I urge all readers to take time to peruse Jeff Lindsay’s excellent article in Meridian.
Lindsay’s point is that we as Latter-day Saints should be very hesitant to trust so many government authorities who are calling for American involvement in the Russian invasion of Ukraine, including calls for “no-fly zones” and other military exercises that would widen the war.
Lindsay’s essay is long, but here are the key paragraphs:
The specter of war these days, as in days of old, is linked to corruption and villainy of all kinds. War is now the ultimate playground for the greedy and power hungry. We must approach war with the caution and alertness that Eisenhower calls for. It’s not a time for trust and blind faith in humans who tend to be wicked and easily corrupted. We want America to be the good guy, the knight on a rainbow-colored horse that brings happiness to the masses of the world, but as the Book of Mormon sort of says, constant warfare never was happiness.

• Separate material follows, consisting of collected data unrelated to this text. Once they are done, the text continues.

(** * blockchain.py: the ledger, its proof of work and its consensus rule

    A shallow embedding of [src/blockchain.py] (class [Blockchain] and the
    routes of the application) together with the properties of the ledger
    that the specification states.

    The program stores blocks and transactions as Python dicts, serialises
    them with [json.dumps(..., sort_keys=True)] and hashes the text with
    SHA-256.  The development follows that layering:

    - [SHA256]: the hash function of [hashlib.sha256], on bytes;
    - [Json]: Python values as the program builds and receives them, the
      text [json.dumps] gives for them, and the operations the program
      applies to them (subscription, truthiness, comparison to a str);
    - the class [Blockchain] and the [/mine] route, with the state of the
      object passed explicitly and exceptions as results.

    The clock, the network and the search for a proof are the three
    places where the program meets the outside: [time()] is an argument of
    the calls that read it, the answers of the peers are an argument of
    [resolve_conflicts], and [proof_of_work] takes a bound on the turns of
    its loop.  The other routes of the application are in [App].
    [register_node] and its route rest on [urlparse]; they are not part
    of the embedding.

    Definitions come first, then the vocabulary of the statements and the
    data of the examples, then the properties. *)

From Stdlib Require Import ZArith String Ascii Bool Lia DecimalString.
From Stdlib Require Import List Permutation OrdersEx.
Import ListNotations.

Local Open Scope Z_scope.

(** ** SHA-256 ([hashlib.sha256]) *)

Module SHA256.

(** Words are 32-bit: every sum is reduced by [w32]. *)
Definition mask32 : Z := 4294967295.
Definition w32 (x : Z) : Z := Z.land x mask32.
Definition add32 (x y : Z) : Z := w32 (x + y).
Definition rotr (n x : Z) : Z :=
  Z.lor (Z.shiftr x n) (w32 (Z.shiftl x (32 - n))).
Definition shr (n x : Z) : Z := Z.shiftr x n.
Definition not32 (x : Z) : Z := Z.lxor x mask32.

Definition Ch (x y z : Z) : Z := Z.lxor (Z.land x y) (Z.land (not32 x) z).
Definition Maj (x y z : Z) : Z :=
  Z.lxor (Z.lxor (Z.land x y) (Z.land x z)) (Z.land y z).
Definition Sigma0 (x : Z) : Z :=
  Z.lxor (Z.lxor (rotr 2 x) (rotr 13 x)) (rotr 22 x).
Definition Sigma1 (x : Z) : Z :=
  Z.lxor (Z.lxor (rotr 6 x) (rotr 11 x)) (rotr 25 x).
Definition sigma0 (x : Z) : Z :=
  Z.lxor (Z.lxor (rotr 7 x) (rotr 18 x)) (shr 3 x).
Definition sigma1 (x : Z) : Z :=
  Z.lxor (Z.lxor (rotr 17 x) (rotr 19 x)) (shr 10 x).

(** The round constants: the first 32 bits of the fractional parts of the
    cube roots of the first 64 primes (in decimal). *)
Definition K : list Z :=
  [ 1116352408; 1899447441; 3049323471; 3921009573; 961987163; 1508970993;
    2453635748; 2870763221; 3624381080; 310598401; 607225278; 1426881987;
    1925078388; 2162078206; 2614888103; 3248222580; 3835390401; 4022224774;
    264347078; 604807628; 770255983; 1249150122; 1555081692; 1996064986;
    2554220882; 2821834349; 2952996808; 3210313671; 3336571891; 3584528711;
    113926993; 338241895; 666307205; 773529912; 1294757372; 1396182291;
    1695183700; 1986661051; 2177026350; 2456956037; 2730485921; 2820302411;
    3259730800; 3345764771; 3516065817; 3600352804; 4094571909; 275423344;
    430227734; 506948616; 659060556; 883997877; 958139571; 1322822218;
    1537002063; 1747873779; 1955562222; 2024104815; 2227730452; 2361852424;
    2428436474; 2756734187; 3204031479; 3329325298 ].

(** The eight working variables. *)
Record regs : Set := Regs
  { ra : Z; rb : Z; rc : Z; rd : Z; re : Z; rf : Z; rg : Z; rh : Z }.

(** The initial hash value: square roots of the first 8 primes. *)
Definition init : regs :=
  Regs 1779033703 3144134277 1013904242 2773480762
       1359893119 2600822924 528734635 1541459225.

(** Padding: a 1 bit, zeros up to 56 mod 64 bytes, the bit length on 8
    bytes, most significant first. *)
Definition be_bytes (n : nat) (x : Z) : list Z :=
  map (fun i => Z.land (Z.shiftr x (8 * Z.of_nat i)) 255) (rev (seq 0 n)).

Definition pad (msg : list Z) : list Z :=
  let len := Z.of_nat (List.length msg) in
  msg ++ [128] ++ repeat 0 (Z.to_nat ((55 - len) mod 64)) ++ be_bytes 8 (8 * len).

(** Four bytes, most significant first, into one word. *)
Fixpoint words (bs : list Z) : list Z :=
  match bs with
  | b0 :: b1 :: b2 :: b3 :: rest =>
      (Z.shiftl b0 24 + Z.shiftl b1 16 + Z.shiftl b2 8 + b3) :: words rest
  | _ => []
  end.

(** The message schedule, kept most recent word first while it grows. *)
Fixpoint extend (n : nat) (rw : list Z) : list Z :=
  match n with
  | O => rw
  | S n' =>
      let w := add32 (add32 (sigma1 (nth 1 rw 0)) (nth 6 rw 0))
                     (add32 (sigma0 (nth 14 rw 0)) (nth 15 rw 0)) in
      extend n' (w :: rw)
  end.

Definition schedule (block : list Z) : list Z :=
  rev (extend 48 (rev (words block))).

Definition round (s : regs) (kw : Z * Z) : regs :=
  let t1 := add32 (add32 (add32 (rh s) (Sigma1 (re s)))
                         (add32 (Ch (re s) (rf s) (rg s)) (fst kw))) (snd kw) in
  let t2 := add32 (Sigma0 (ra s)) (Maj (ra s) (rb s) (rc s)) in
  Regs (add32 t1 t2) (ra s) (rb s) (rc s) (add32 (rd s) t1) (re s) (rf s) (rg s).

Definition compress (h : regs) (block : list Z) : regs :=
  let s := fold_left round (combine K (schedule block)) h in
  Regs (add32 (ra h) (ra s)) (add32 (rb h) (rb s))
       (add32 (rc h) (rc s)) (add32 (rd h) (rd s))
       (add32 (re h) (re s)) (add32 (rf h) (rf s))
       (add32 (rg h) (rg s)) (add32 (rh h) (rh s)).

Fixpoint blocks (n : nat) (h : regs) (bs : list Z) : regs :=
  match n with
  | O => h
  | S n' => blocks n' (compress h (firstn 64 bs)) (skipn 64 bs)
  end.

Definition digest (msg : list Z) : regs :=
  let p := pad msg in blocks (List.length p / 64) init p.

(** [hexdigest]: the 32 bytes in lowercase hexadecimal. *)
Definition hexchar (d : Z) : ascii :=
  ascii_of_nat (Z.to_nat (if d <? 10 then 48 + d else 87 + d)).

Definition hexword (w : Z) : list ascii :=
  map (fun i => hexchar (Z.land (Z.shiftr w (4 * Z.of_nat i)) 15))
      (rev (seq 0 8)).

Definition hex (s : regs) : string :=
  string_of_list_ascii
    (concat (map hexword [ra s; rb s; rc s; rd s; re s; rf s; rg s; rh s])).

(** The bytes of a str of code points below 256 that are all ASCII (as
    every text this program hashes is) are its characters. *)
Definition bytes_of (s : string) : list Z :=
  map (fun c => Z.of_nat (nat_of_ascii c)) (list_ascii_of_string s).

Definition hexdigest (s : string) : string := hex (digest (bytes_of s)).

End SHA256.

(** ** Python values and [json.dumps] *)

Module Json.

Local Open Scope string_scope.

(** The values the program handles: what it builds itself (ints, floats
    from [time()], strs, lists and dicts) and what [response.json()] hands
    it.  A dict is the list of its items in insertion order, with str keys.
    A str is a sequence of code points below 256.  A float is carried as
    the text [float.__repr__] gives for it (finite floats only): the
    program never computes with a float, it only serialises it. *)
#[local] Unset Elimination Schemes.
Inductive value : Type :=
| VNone
| VBool (b : bool)
| VInt (z : Z)
| VFloat (repr : string)
| VStr (s : string)
| VList (l : list value)
| VDict (items : list (string * value)).
#[local] Set Elimination Schemes.

(** [str(n)] for an int. *)
Definition str_of_int (z : Z) : string := NilZero.string_of_int (Z.to_int z).

(** *** [json.encoder.py_encode_basestring_ascii] *)

Definition dquote : ascii := "034"%char.
Definition bslash : ascii := "092"%char.
Definition str1 (c : ascii) : string := String c EmptyString.
Definition esc (c : ascii) : string := String bslash (str1 c).

Definition hexdigit (n : nat) : ascii :=
  ascii_of_nat (if (n <? 10)%nat then 48 + n else 87 + n).

Definition escape_char (c : ascii) : string :=
  let n := nat_of_ascii c in
  if (n =? 34)%nat then esc dquote
  else if (n =? 92)%nat then esc bslash
  else if (n =? 10)%nat then esc "n"
  else if (n =? 13)%nat then esc "r"
  else if (n =? 9)%nat then esc "t"
  else if (n =? 8)%nat then esc "b"
  else if (n =? 12)%nat then esc "f"
  else if ((32 <=? n) && (n <=? 126))%nat then str1 c
  else esc "u" ++ "00" ++ String (hexdigit (n / 16)) (str1 (hexdigit (n mod 16))).

Fixpoint escape (s : string) : string :=
  match s with
  | EmptyString => EmptyString
  | String c s' => escape_char c ++ escape s'
  end.

Definition encode_basestring_ascii (s : string) : string :=
  String dquote (escape s ++ str1 dquote).

(** *** [sorted(dct.items())]

    The keys of a dict are distinct, so the order of the items is decided
    by the keys alone; strs compare code point by code point. *)
Fixpoint insert {A : Type} (kv : string * A) (l : list (string * A))
  : list (string * A) :=
  match l with
  | [] => [kv]
  | h :: t => if String.leb (fst kv) (fst h) then kv :: l else h :: insert kv t
  end.

Definition sorted {A : Type} (l : list (string * A)) : list (string * A) :=
  fold_right insert [] l.

(** *** [json.dumps(obj, sort_keys=True)]

    Default separators, [ensure_ascii=True].  A dict's items are emitted by
    increasing key; each value is rendered before the items are put in
    order (see [dumps_dict] for the source's order: sort, then render). *)
Definition item_text (kv : string * string) : string :=
  encode_basestring_ascii (fst kv) ++ ": " ++ snd kv.

Fixpoint dumps (v : value) : string :=
  match v with
  | VNone => "null"
  | VBool true => "true"
  | VBool false => "false"
  | VInt z => str_of_int z
  | VFloat r => r
  | VStr s => encode_basestring_ascii s
  | VList l => "[" ++ String.concat ", " (map dumps l) ++ "]"
  | VDict d =>
      "{" ++ String.concat ", "
               (map item_text
                  (sorted (map (fun kv => (fst kv, dumps (snd kv))) d)))
          ++ "}"
  end.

As we begin a new round of “rumors of war” and the “patriotic” stirring up of the masses to prepare us to engage in another major war far from our borders, this might be a good time to ponder the red flags of war and of misguided trust before we blindly trust what we are told and asked to do. With the numerous and increasingly popular calls for the US and NATO to enforce a “no-fly zone” over Russia, we need to understand that such intrusion marks the beginning of a real war. Wars are often promoted as something simple — “we’ll just use a few airplanes and missiles, no boots on the ground” — but once engaged, things always get more complicated especially when we learn, sometimes year later, that the goal was not victory after all.

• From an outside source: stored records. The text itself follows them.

(** * Archive Workforce: task governance, audit trail and autonomy resolution

    A shallow embedding of [core/database.py] (class [WorkforceDB]), of the
    [promote_insight] route of [api/main.py] and of the parts of the schema
    in [migrations/001_initial_schema.py] they rely on.

    - A Python [dict] with dynamic keys (a task row, the [**updates] of
      [update_task], an audit [old_value]/[new_value], an event payload) is
      a [gmap string value].  Rows of the other tables are only ever built
      from literal keys, so they are records named after the columns.
    - The store is the list of rows of each table, in insertion order.  It
      accepts every statement: type and constraint errors of the real store
      are outside the model.
    - Every method runs in the monad [Db]: the store is threaded through,
      and an exception ends the method while keeping the writes made so far
      (nothing in the code rolls back).
    - [datetime.now] and [uuid4] are oracles: the n-th reading of the clock
      and the n-th identifier drawn are given by the environment.
    - A Python [str] is kept as the string of its UTF-8 bytes.  Equality of
      strings is equality of bytes; a slice [s[:n]] counts code points, not
      bytes.
    - [get_current_autonomy_mode] pastes the agent identifier into the
      expression it hands to [or_] without escaping it.  How the store reads
      such an expression is part of the environment; the statements fix that
      reading only for identifiers made of letters, digits, [_] and [-]. *)

From stdpp Require Import base option list gmap strings fin_maps.
From Stdlib Require Import ZArith Lia DecimalString.

Local Open Scope Z_scope.
#[local] Set Warnings "-register-all".

(** ** Python values *)

(** What a cell of a task row or a keyword argument can hold.  A timestamp
    is an ISO-8601 string in Python and a TIMESTAMPTZ in the store; it is
    kept as the instant it denotes (microseconds). *)
Inductive value : Type :=
  | VNull
  | VBool (b : bool)
  | VInt (n : Z)
  | VStr (s : string)
  | VTime (t : Z)
  | VList (l : list value)
  | VDict (kvs : list (string * value)).

Fixpoint assoc {A : Type} (k : string) (kvs : list (string * A)) : option A :=
  match kvs with
  | [] => None
  | (k', v) :: rest => if String.eqb k k' then Some v else assoc k rest
  end.

(** Python's [==].  Booleans are integers; sequences compare element by
    element; dictionaries compare key by key, whatever the order. *)
Fixpoint py_eq (a b : value) : bool :=
  match a, b with
  | VNull, VNull => true
  | VBool x, VBool y => Bool.eqb x y
  | VBool x, VInt n => Z.eqb (Z.b2z x) n
  | VInt n, VBool x => Z.eqb n (Z.b2z x)
  | VInt m, VInt n => Z.eqb m n
  | VStr s, VStr t => String.eqb s t
  | VTime s, VTime t => Z.eqb s t
  | VList l1, VList l2 =>
      (fix seq_eq (xs ys : list value) : bool :=
         match xs, ys with
         | [], [] => true
         | x :: xs', y :: ys' => py_eq x y && seq_eq xs' ys'
         | _, _ => false
         end) l1 l2
  | VDict d1, VDict d2 =>
      Nat.eqb (length d1) (length d2) &&
      (fix keys_eq (kvs : list (string * value)) : bool :=
         match kvs with
         | [] => true
         | (k, v) :: rest =>
             match assoc k d2 with
             | Some v' => py_eq v v' && keys_eq rest
             | None => false
             end
         end) d1
  | _, _ => false
  end.

(** Python's truth value: [None], [False], [0], the empty string and the
    empty containers are false. *)
Definition py_truthy (v : value) : bool :=
  match v with
  | VNull => false
  | VBool b => b
  | VInt n => negb (Z.eqb n 0)
  | VStr s => negb (String.eqb s "")
  | VTime _ => true
  | VList l => match l with [] => false | _ => true end
  | VDict d => match d with [] => false | _ => true end
  end.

If the cause for war is just, we don’t need to rely on propaganda and censorship and must utterly shun deceit and lies. Let it be debated based on facts and let Congress declare it. But the cause for war is appropriate under the Constitution of this land, explain why it is necessary. There are bad guys causing war and invading countries all the time. Can we really be expected to join every battle? We seem to trust in bullets and bombs as the way to right every wrong, almost to the point of idolatry, as President Spencer W. Kimball once pointed out in one of the most neglected and most important messages from a modern prophet. In his June 1976 message in the Ensign, “The False Gods We Worship,” President Kimball made some strong comments that challenged many in the Church:
In spite of our delight in defining ourselves as modern, and our tendency to think we possess a sophistication that no people in the past ever had—in spite of these things, we are, on the whole, an idolatrous people—a condition most repugnant to the Lord.

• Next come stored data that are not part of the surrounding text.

(** The text of the handler on a response whose body is an object: the
    summary of its five properties. *)
Lemma getDeliveryStats_summary `{cfg : Config} params (up : Mcp.Upstream) response o :
  up (Mcp.fetch (Tracking.getDeliveryStats.url params) Tracking.getDeliveryStats.headers)
  = inr response ->
  Mcp.json response = inr (JObj o) ->
  Mcp.outcome (Tracking.getDeliveryStats.handler params up)
  = inr {| Mcp.content :=
             [Mcp.text_content
                (Tracking.getDeliveryStats.rendered
                   (Tracking.getDeliveryStats.summarize (o !! "Sent") (o !! "Tracked")
                      (o !! "UniqueOpens") (o !! "TotalTrackedLinksSent")
                      (o !! "UniqueLinksClicked")))] |}.
Proof.
  intros Hup Hjson. unfold Tracking.getDeliveryStats.handler.
  rewrite outcome_try_catch, outcome_await. simpl. rewrite Hup.
  rewrite outcome_await. simpl. by rewrite Hjson.
Qed.







End Rates.

Section RateClaims.
Context `{cfg : Config} `{rt : Js.Builtins}.







End RateClaims.





(** The scenario evaluated: sixty opens out of fifty tracked messages are
    capped at [100.0], and no tracked link gives [0.0]; without the cap the
    rate would read [120.0]. *)
Example delivery_rates_scenario :
  Mcp.call Tracking.getDeliveryStats.tool ∅
    (responding true 200 "OK"
       (JObj {[ "Sent" := JNum (Js.of_Z 100); "Tracked" := JNum (Js.of_Z 50);
                "UniqueOpens" := JNum (Js.of_Z 60);
                "TotalTrackedLinksSent" := JNum (Js.of_Z 0);
                "UniqueLinksClicked" := JNum (Js.of_Z 0) ]}))
  = ([Mcp.fetch "https://api.postmarkapp.com/stats/outbound"
        {[ "Accept" := "application/json"; "X-Postmark-Server-Token" := "token" ]}],
     Mcp.Fulfilled
       {| Mcp.content :=
            [Mcp.text_content
               ("You sent 100 emails in the selected period." +:+ Js.newline
                +:+ "Out of 50 emails with open tracking, 100.0% were opened."
                +:+ Js.newline
                +:+ "Out of 0 tracked links, 0 unique links were clicked (0.0%).")] |})
  /\ Js.toFixed 1 (Js.mul (Js.div (Js.of_Z 60) (Js.of_Z 50)) (Js.of_Z 100)) = "120.0".
Proof. vm_compute. split; reflexivity. Qed.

We are a warlike people, easily distracted from our assignment of preparing for the coming of the Lord. When enemies rise up, we commit vast resources to the fabrication of gods of stone and steel—ships, planes, missiles, fortifications—and depend on them for protection and deliverance. When threatened, we become antienemy instead of pro-kingdom of God; we train a man in the art of war and call him a patriot, thus, in the manner of Satan’s counterfeit of true patriotism, perverting the Savior’s teaching:
“Love your enemies, bless them that curse you, do good to them that hate you, and pray for them which despitefully use you, and persecute you;
“That ye may be the children of your Father which is in heaven.” (Matt. 5:44–45.)…
What are we to fear when the Lord is with us? Can we not take the Lord at his word and exercise a particle of faith in him? Our assignment is affirmative: to forsake the things of the world as ends in themselves; to leave off idolatry and press forward in faith; to carry the gospel to our enemies, that they might no longer be our enemies.
We must leave off the worship of modern-day idols and a reliance on the “arm of flesh,” for the Lord has said to all the world in our day, “I will not spare any that remain in Babylon.” (D&C 64:24.) …
As we near the year 2,000, our message is the same as that which Peter gave. And further, that which the Lord himself gave “unto the ends of the earth, that all that will hear may hear:
“Prepare ye, prepare ye for that which is to come, for the Lord is nigh.” (D&C 1:11–12.)